Exercise requirements -> Set down, character for character, everything in the records below from the line holding "assert (next_result addrs d1" down to the line holding "Hdel. by right.", and no other line.

◇ ◇ ◇

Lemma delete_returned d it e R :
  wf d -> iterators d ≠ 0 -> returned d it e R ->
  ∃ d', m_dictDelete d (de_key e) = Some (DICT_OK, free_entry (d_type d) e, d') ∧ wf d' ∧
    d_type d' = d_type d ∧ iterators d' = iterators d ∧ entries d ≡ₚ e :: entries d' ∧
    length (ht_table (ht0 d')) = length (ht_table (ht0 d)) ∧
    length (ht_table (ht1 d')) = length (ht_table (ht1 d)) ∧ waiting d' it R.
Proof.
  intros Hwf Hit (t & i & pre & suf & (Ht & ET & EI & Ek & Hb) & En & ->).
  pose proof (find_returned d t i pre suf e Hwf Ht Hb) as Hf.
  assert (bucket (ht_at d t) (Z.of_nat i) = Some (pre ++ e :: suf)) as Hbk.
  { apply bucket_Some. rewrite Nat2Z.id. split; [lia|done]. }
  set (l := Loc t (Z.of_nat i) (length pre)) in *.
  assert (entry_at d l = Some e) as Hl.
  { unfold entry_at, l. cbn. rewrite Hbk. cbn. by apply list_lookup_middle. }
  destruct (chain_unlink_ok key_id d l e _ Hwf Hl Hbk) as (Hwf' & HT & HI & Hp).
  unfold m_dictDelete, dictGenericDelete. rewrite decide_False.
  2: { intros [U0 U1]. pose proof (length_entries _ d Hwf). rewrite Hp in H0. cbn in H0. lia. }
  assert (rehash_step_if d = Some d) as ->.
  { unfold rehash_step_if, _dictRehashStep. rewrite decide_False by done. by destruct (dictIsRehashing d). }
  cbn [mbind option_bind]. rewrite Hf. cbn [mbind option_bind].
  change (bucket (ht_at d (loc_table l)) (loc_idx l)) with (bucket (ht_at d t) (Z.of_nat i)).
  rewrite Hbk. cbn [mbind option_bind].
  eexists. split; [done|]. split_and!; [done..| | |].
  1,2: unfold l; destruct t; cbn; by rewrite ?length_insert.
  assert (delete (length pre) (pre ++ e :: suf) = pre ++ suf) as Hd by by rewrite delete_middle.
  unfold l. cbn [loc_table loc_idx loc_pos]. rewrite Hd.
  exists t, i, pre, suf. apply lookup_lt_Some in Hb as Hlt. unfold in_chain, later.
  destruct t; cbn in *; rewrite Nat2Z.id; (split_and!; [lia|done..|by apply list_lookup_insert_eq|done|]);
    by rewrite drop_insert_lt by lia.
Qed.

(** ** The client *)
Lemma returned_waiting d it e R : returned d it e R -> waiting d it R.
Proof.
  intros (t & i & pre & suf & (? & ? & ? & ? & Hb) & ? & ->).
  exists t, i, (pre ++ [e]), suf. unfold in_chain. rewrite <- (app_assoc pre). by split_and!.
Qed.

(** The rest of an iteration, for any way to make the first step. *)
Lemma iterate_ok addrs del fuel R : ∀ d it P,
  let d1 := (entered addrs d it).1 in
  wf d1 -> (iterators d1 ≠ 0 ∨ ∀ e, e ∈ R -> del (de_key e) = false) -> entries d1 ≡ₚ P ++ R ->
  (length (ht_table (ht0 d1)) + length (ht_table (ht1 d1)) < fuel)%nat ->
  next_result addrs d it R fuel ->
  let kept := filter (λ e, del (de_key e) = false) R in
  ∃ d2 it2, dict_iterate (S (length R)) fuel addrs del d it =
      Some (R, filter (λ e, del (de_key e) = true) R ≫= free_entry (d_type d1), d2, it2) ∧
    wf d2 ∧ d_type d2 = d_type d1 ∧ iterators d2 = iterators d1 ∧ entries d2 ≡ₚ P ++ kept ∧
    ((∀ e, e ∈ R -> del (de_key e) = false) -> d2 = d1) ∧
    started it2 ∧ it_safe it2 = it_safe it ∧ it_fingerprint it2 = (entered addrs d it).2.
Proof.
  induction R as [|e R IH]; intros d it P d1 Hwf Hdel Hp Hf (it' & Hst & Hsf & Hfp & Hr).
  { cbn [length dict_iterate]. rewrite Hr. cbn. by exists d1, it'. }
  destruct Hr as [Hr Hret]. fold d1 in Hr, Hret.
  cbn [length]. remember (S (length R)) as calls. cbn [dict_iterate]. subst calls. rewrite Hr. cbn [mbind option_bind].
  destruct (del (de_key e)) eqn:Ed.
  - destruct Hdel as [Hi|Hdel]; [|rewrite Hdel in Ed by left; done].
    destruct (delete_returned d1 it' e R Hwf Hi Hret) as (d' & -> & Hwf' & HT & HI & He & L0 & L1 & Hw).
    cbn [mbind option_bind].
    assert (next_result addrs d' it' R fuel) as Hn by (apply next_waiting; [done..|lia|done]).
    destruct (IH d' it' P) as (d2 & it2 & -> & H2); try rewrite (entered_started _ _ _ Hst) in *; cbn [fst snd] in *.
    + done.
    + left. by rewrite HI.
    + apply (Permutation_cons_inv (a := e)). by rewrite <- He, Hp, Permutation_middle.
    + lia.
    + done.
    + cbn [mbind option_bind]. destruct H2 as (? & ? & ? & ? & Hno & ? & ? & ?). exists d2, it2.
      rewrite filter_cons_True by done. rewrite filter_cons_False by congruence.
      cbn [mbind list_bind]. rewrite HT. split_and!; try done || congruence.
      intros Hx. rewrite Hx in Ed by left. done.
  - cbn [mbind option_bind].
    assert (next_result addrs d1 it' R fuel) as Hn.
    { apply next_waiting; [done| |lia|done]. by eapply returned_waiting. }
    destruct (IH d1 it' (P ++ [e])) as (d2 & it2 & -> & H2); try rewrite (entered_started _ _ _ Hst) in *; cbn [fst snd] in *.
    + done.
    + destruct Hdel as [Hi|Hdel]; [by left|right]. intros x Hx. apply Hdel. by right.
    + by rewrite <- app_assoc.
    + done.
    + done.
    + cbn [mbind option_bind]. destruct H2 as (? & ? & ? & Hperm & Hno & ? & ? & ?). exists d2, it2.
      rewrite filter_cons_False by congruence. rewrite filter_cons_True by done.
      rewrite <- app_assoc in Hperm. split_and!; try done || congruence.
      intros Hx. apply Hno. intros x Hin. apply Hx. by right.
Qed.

◇ ◇ ◇

Result below ->
    assert (next_result addrs d1 it' R fuel) as Hn.
    { apply next_waiting; [done| |lia|done]. by eapply returned_waiting. }
    destruct (IH d1 it' (P ++ [e])) as (d2 & it2 & -> & H2); try rewrite (entered_started _ _ _ Hst) in *; cbn [fst snd] in *.
    + done.
    + destruct Hdel as [Hi|Hdel]; [by left|right]. intros x Hx. apply Hdel. by right.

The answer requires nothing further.